_DATA FOR REVIEW_
(** X11: the sweep reaches only the listed nodes and only the one
    database: a CONNECT privilege on another database, or at a site that is
    the site of no node in the list (such as the local node when it is not
    listed), is the same after the sweep as before, whether the sweep
    completes or raises. *)
Theorem sweep_reach env oid group s row site db :
  find_database_by_oid oid s = Some row ->
  db <> datname row \/
  (forall N, In N (TargetWorkerSetNodeList_ALL_SHARD_NODES env) ->
             node_site env N <> site) ->
  let s' := snd (AllowConnectionsOnlyOnNodeGroup env oid group s) in
  grants_connect s' site db <-> grants_connect s site db.
Proof.
  intros Hfind Hkey. cbv zeta. unfold grants_connect.
  rewrite (AllowConnectionsOnlyOnNodeGroup_sweep env oid group s row Hfind).
  destruct (foreach_ptr _ _ s) as [[[]|e] s'] eqn:Hrun; simpl.
  - apply foreach_sweep in Hrun as (C & _). rewrite C.
    rewrite sweep_fold_untouched; [reflexivity|].
    intros N HN [= Hsite Hdb]. destruct Hkey as [Hne|Hne]; [congruence|].
    apply (Hne N HN). exact Hsite.
  - apply foreach_sweep_raised in Hrun
      as (done & N0 & rest & Hnodes & _ & _ & _ & C).
    rewrite C. rewrite sweep_fold_untouched; [reflexivity|].
    intros N HN [= Hsite Hdb]. destruct Hkey as [Hne|Hne]; [congruence|].
    apply (Hne N); [|exact Hsite].
    rewrite Hnodes. apply List.in_or_app. left. exact HN.
Qed.

Lemma sweep_reach_witness :
  let env := Demo.coordinator false true Demo.three_workers in
  let s := Demo.session true [Demo.citus_db; Demo.appdb] [] in
  let s' := snd (AllowConnectionsOnlyOnNodeGroup env 16387 20 s) in
  grants_connect s' LocalSite "appdb" <-> grants_connect s LocalSite "appdb".
Proof.
  apply (sweep_reach (Demo.coordinator false true Demo.three_workers) 16387 20
           (Demo.session true [Demo.citus_db; Demo.appdb] []) Demo.appdb
           LocalSite "appdb").
  - reflexivity.
  - right. intros N HN.
    repeat (destruct HN as [<-|HN]; [discriminate|]). destruct HN.
Defined.

(** ** database_shard_assign: what can go wrong *)

Lemma bind_raised {A B} (m : PG A) (k : A -> PG B) s e s' :
  bind m k s = (Raised e, s') ->
  m s = (Raised e, s') \/
  exists a s1, m s = (Returned a, s1) /\ k a s1 = (Raised e, s').
Proof.
  unfold bind. destruct (m s) as [[a|e1] s1]; intros Hk.
  - right. exists a, s1. auto.
  - left. injection Hk as -> ->. reflexivity.
Qed.

Lemma place_raises env oid group s row e s' :
  find_database_by_oid oid s = Some row ->
  existsb (fun r => databaseOid r =? oid) (database_shard s) = false ->
  place env oid group s = (Raised e, s') ->
  e = ConnectionFailure \/ e = SPIFailure.
Proof.
  intros Hfind Hfresh Hrun. unfold place in Hrun.
  apply bind_raised in Hrun as [Hins|([] & s1 & Hins & Hrun)].
  - unfold InsertDatabaseShardAssignment in Hins.
    apply bind_raised in Hins as [Hlocal|([] & s0 & Hlocal & Hmirror)].
    + unfold InsertDatabaseShardAssignmentLocally in Hlocal.
      rewrite Hfresh in Hlocal. discriminate.
    + unfold InsertDatabaseShardAssignmentLocally in Hlocal.
      rewrite Hfresh in Hlocal. injection Hlocal as <-.
      destruct (EnableMetadataSync env); [|discriminate].
      unfold InsertDatabaseShardAssignmentOnOtherNodes,
        InsertDatabaseShardAssignmentCommand, get_database_name, gets,
        SendCommandToWorkersWithMetadata, bind, ret, modify, ereport
        in Hmirror.
      rewrite (find_database_by_oid_same oid s) in Hmirror by reflexivity.
      rewrite Hfind in Hmirror. simpl in Hmirror.
      destruct (remote_failure env _); [|discriminate].
      injection Hmirror as <- _. left. reflexivity.
  - apply (InsertDatabaseShardAssignment_effect env oid group s s1 row Hfind)
      in Hins as (_ & _ & _ & _ & Hpg).
    apply bind_raised in Hrun as [Hsweep|([] & s2 & _ & Hflag)];
      [|discriminate].
    rewrite (AllowConnectionsOnlyOnNodeGroup_sweep env oid _ s1 row) in Hsweep
      by (rewrite (find_database_by_oid_same oid s s1 Hpg); exact Hfind).
    apply foreach_sweep_raised in Hsweep as (_ & N & _ & _ & _ & He & _).
    rewrite He. destruct (groupId N =? GetLocalGroupId env); auto.
Qed.

(** X12: database_shard_assign has six ways to fail: the extension
    version check fails, the database does not exist, the caller does not
    own it, it is already assigned, a request to another node fails, or
    the local SPI query of the sweep fails.  On a catalog with well-formed
    OIDs no duplicate-key, missing-name or list-index failure can come out
    of the assignment it then runs. *)
Theorem database_shard_assign_errors env name s e :
  Forall (fun r => Oid_range (dboid r)) (pg_database s) ->
  list_length (TargetWorkerSetNodeList_ALL_SHARD_NODES env) < 2 ^ 31 ->
  fst (database_shard_assign env name s) = Raised e ->
  (e = VersionMismatch /\ CitusVersionCompatible env = false) \/
  (CitusVersionCompatible env = true /\
   (e = UndefinedDatabase name \/ e = InsufficientPrivilege name \/
    e = AlreadyAssignedToShard \/ e = ConnectionFailure \/
    e = SPIFailure)).
Proof.
  intros Hoids Hlen Hrun. rewrite database_shard_assign_unfold in Hrun.
  destruct (CitusVersionCompatible env);
    [right; split; [reflexivity|]
    |injection Hrun as <-; left; split; reflexivity].
  destruct (find_database name s) as [r|] eqn:Hf.
  - rewrite (udf_checks_unfold env name _ s r Hf) in Hrun.
    destruct (find_database_resolves name s r Hf) as (r' & Hres).
    assert (Hcheck : forall e0,
              fst (pg_database_ownercheck env (dboid r) (GetUserId env) s)
              <> Raised e0).
    { intros e0. unfold pg_database_ownercheck.
      destruct (superuser env); [discriminate|]. rewrite Hres. discriminate. }
    destruct (fst (pg_database_ownercheck env (dboid r) (GetUserId env) s))
      as [[]|e0].
    + unfold bind at 1, GetDatabaseShardByOid, gets in Hrun.
      destruct (List.find _ (database_shard s)) as [shard|] eqn:Hshard.
      * injection Hrun as <-. auto.
      * right. right. right.
        assert (Hraised : e = ConnectionFailure \/ e = SPIFailure);
          [|destruct Hraised; auto].
        assert (Hrange : Oid_range (dboid r)).
        { rewrite List.Forall_forall in Hoids. apply Hoids.
          eapply find_database_In. exact Hf. }
        rewrite (AssignDatabaseToShard_place env (dboid r) s Hrange Hlen)
          in Hrun.
        destruct (place env (dboid r) _ s) as [o s'] eqn:Hplace.
        simpl in Hrun. subst o.
        eapply place_raises; [exact Hres| |exact Hplace].
        apply find_none_existsb. exact Hshard.
    + injection Hrun as <-. auto.
    + exfalso. apply (Hcheck e0). reflexivity.
  - rewrite (udf_checks_unknown env name _ s Hf) in Hrun.
    injection Hrun as <-. auto.
Qed.

Lemma database_shard_assign_errors_witness :
  let env := Demo.coordinator false true Demo.three_workers in
  let s :=
    Demo.session true [Demo.citus_db; Demo.appdb] [shard_row 16387 10] in
  fst (database_shard_assign env "appdb" s) = Raised AlreadyAssignedToShard /\
  ((AlreadyAssignedToShard = VersionMismatch /\
    CitusVersionCompatible env = false) \/
   (CitusVersionCompatible env = true /\
    (AlreadyAssignedToShard = UndefinedDatabase "appdb" \/
     AlreadyAssignedToShard = InsufficientPrivilege "appdb" \/
     AlreadyAssignedToShard = AlreadyAssignedToShard \/
     AlreadyAssignedToShard = ConnectionFailure \/
     AlreadyAssignedToShard = SPIFailure))).
Proof.
  split; [reflexivity|].
  apply (database_shard_assign_errors
           (Demo.coordinator false true Demo.three_workers) "appdb"
           (Demo.session true [Demo.citus_db; Demo.appdb]
              [shard_row 16387 10])).
  - repeat constructor; unfold Oid_range; simpl; lia.
  - reflexivity.
  - reflexivity.
Defined.

(** ** The pooler reconfiguration flag *)

Lemma pooler_bind {A B} (m : PG A) (k : A -> PG B) :
  preserves same_pooler_flag m -> (forall a, pooler_protocol (k a)) ->
  pooler_protocol (bind m k).
Proof.
  intros Hm Hk s. unfold bind. specialize (Hm s).
  destruct (m s) as [[a|e] s1]; simpl in Hm.
  - specialize (Hk a s1). destruct (k a s1) as [[b|e] s2];
      unfold same_pooler_flag in Hm; congruence.
  - exact Hm.
Qed.

Lemma pooler_ereport {A} e : pooler_protocol (@ereport A e).
Proof. intros s. reflexivity. Qed.

Lemma pooler_set :
  pooler_protocol (modify (set_ReconfigurePgBouncersOnCommit true)).
Proof. intros s. reflexivity. Qed.

Lemma pooler_prims env :
  (forall c, preserves same_pooler_flag (ExecuteQueryViaSPI env c)) /\
  (forall name port' c,
     preserves same_pooler_flag (SendCommandToWorker env name port' c)) /\
  (forall c,
     preserves same_pooler_flag (SendCommandToWorkersWithMetadata env c)) /\
  (forall oid group,
     preserves same_pooler_flag
       (InsertDatabaseShardAssignmentLocally oid group)) /\
  (forall oid,
     preserves same_pooler_flag (DeleteDatabaseShardByDatabaseIdLocally oid))
  /\
  (forall oid roleid,
     preserves same_pooler_flag (pg_database_ownercheck env oid roleid)).
Proof.
  repeat apply conj; intros.
  - unfold ExecuteQueryViaSPI. registry_untouched.
  - unfold SendCommandToWorker. registry_untouched.
  - unfold SendCommandToWorkersWithMetadata. registry_untouched.
  - unfold InsertDatabaseShardAssignmentLocally. registry_untouched.
  - unfold DeleteDatabaseShardByDatabaseIdLocally. registry_untouched.
  - unfold pg_database_ownercheck, find_database_by_oid. registry_untouched.
Qed.

Lemma pooler_place env oid group : pooler_protocol (place env oid group).
Proof.
  destruct (pooler_prims env) as (Hspi & Hsend & Hmirror & Hinsert & _).
  unfold place.
  apply pooler_bind.
  - apply (InsertDatabaseShardAssignment_frame env same_pooler_flag
             (fun _ => True)); auto.
  - intros _. apply pooler_bind; [|intros _; apply pooler_set].
    apply (AllowConnectionsOnlyOnNodeGroup_frame env same_pooler_flag); auto.
Qed.

Lemma pooler_AssignDatabaseToShard env oid :
  pooler_protocol (AssignDatabaseToShard env oid).
Proof.
  unfold AssignDatabaseToShard. apply pooler_bind.
  - apply selection_frame. apply _.
  - intros group. apply pooler_place.
Qed.

Lemma pooler_udf env name (body : Z -> PG unit) :
  (forall oid, pooler_protocol (body oid)) ->
  pooler_protocol
    (databaseOid' <- get_database_oid name false ;;
     isOwner <- pg_database_ownercheck env databaseOid' (GetUserId env) ;;
     if negb isOwner then ereport (InsufficientPrivilege name)
     else body databaseOid').
Proof.
  intros Hbody. destruct (pooler_prims env) as (_ & _ & _ & _ & _ & Howner).
  apply pooler_bind; [apply get_database_oid_preserves; apply _|].
  intros oid. apply pooler_bind; [apply Howner|].
  intros isOwner. destruct isOwner; simpl; [apply Hbody|apply pooler_ereport].
Qed.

_REQUIRED ACTION_
Everything from the line containing "injection Hmirror as" through the line containing "e0. unfold pg_database_ownercheck." in the material above should be retyped exactly, both ends included, and nothing more.

_ANSWER AREA_
      injection Hmirror as <- _. left. reflexivity.
  - apply (InsertDatabaseShardAssignment_effect env oid group s s1 row Hfind)
      in Hins as (_ & _ & _ & _ & Hpg).
    apply bind_raised in Hrun as [Hsweep|([] & s2 & _ & Hflag)];
      [|discriminate].
    rewrite (AllowConnectionsOnlyOnNodeGroup_sweep env oid _ s1 row) in Hsweep
      by (rewrite (find_database_by_oid_same oid s s1 Hpg); exact Hfind).
    apply foreach_sweep_raised in Hsweep as (_ & N & _ & _ & _ & He & _).
    rewrite He. destruct (groupId N =? GetLocalGroupId env); auto.
Qed.

(** X12: database_shard_assign has six ways to fail: the extension
    version check fails, the database does not exist, the caller does not
    own it, it is already assigned, a request to another node fails, or
    the local SPI query of the sweep fails.  On a catalog with well-formed
    OIDs no duplicate-key, missing-name or list-index failure can come out
    of the assignment it then runs. *)
Theorem database_shard_assign_errors env name s e :
  Forall (fun r => Oid_range (dboid r)) (pg_database s) ->
  list_length (TargetWorkerSetNodeList_ALL_SHARD_NODES env) < 2 ^ 31 ->
  fst (database_shard_assign env name s) = Raised e ->
  (e = VersionMismatch /\ CitusVersionCompatible env = false) \/
  (CitusVersionCompatible env = true /\
   (e = UndefinedDatabase name \/ e = InsufficientPrivilege name \/
    e = AlreadyAssignedToShard \/ e = ConnectionFailure \/
    e = SPIFailure)).
Proof.
  intros Hoids Hlen Hrun. rewrite database_shard_assign_unfold in Hrun.
  destruct (CitusVersionCompatible env);
    [right; split; [reflexivity|]
    |injection Hrun as <-; left; split; reflexivity].
  destruct (find_database name s) as [r|] eqn:Hf.
  - rewrite (udf_checks_unfold env name _ s r Hf) in Hrun.
    destruct (find_database_resolves name s r Hf) as (r' & Hres).
    assert (Hcheck : forall e0,
              fst (pg_database_ownercheck env (dboid r) (GetUserId env) s)
              <> Raised e0).
    { intros e0. unfold pg_database_ownercheck.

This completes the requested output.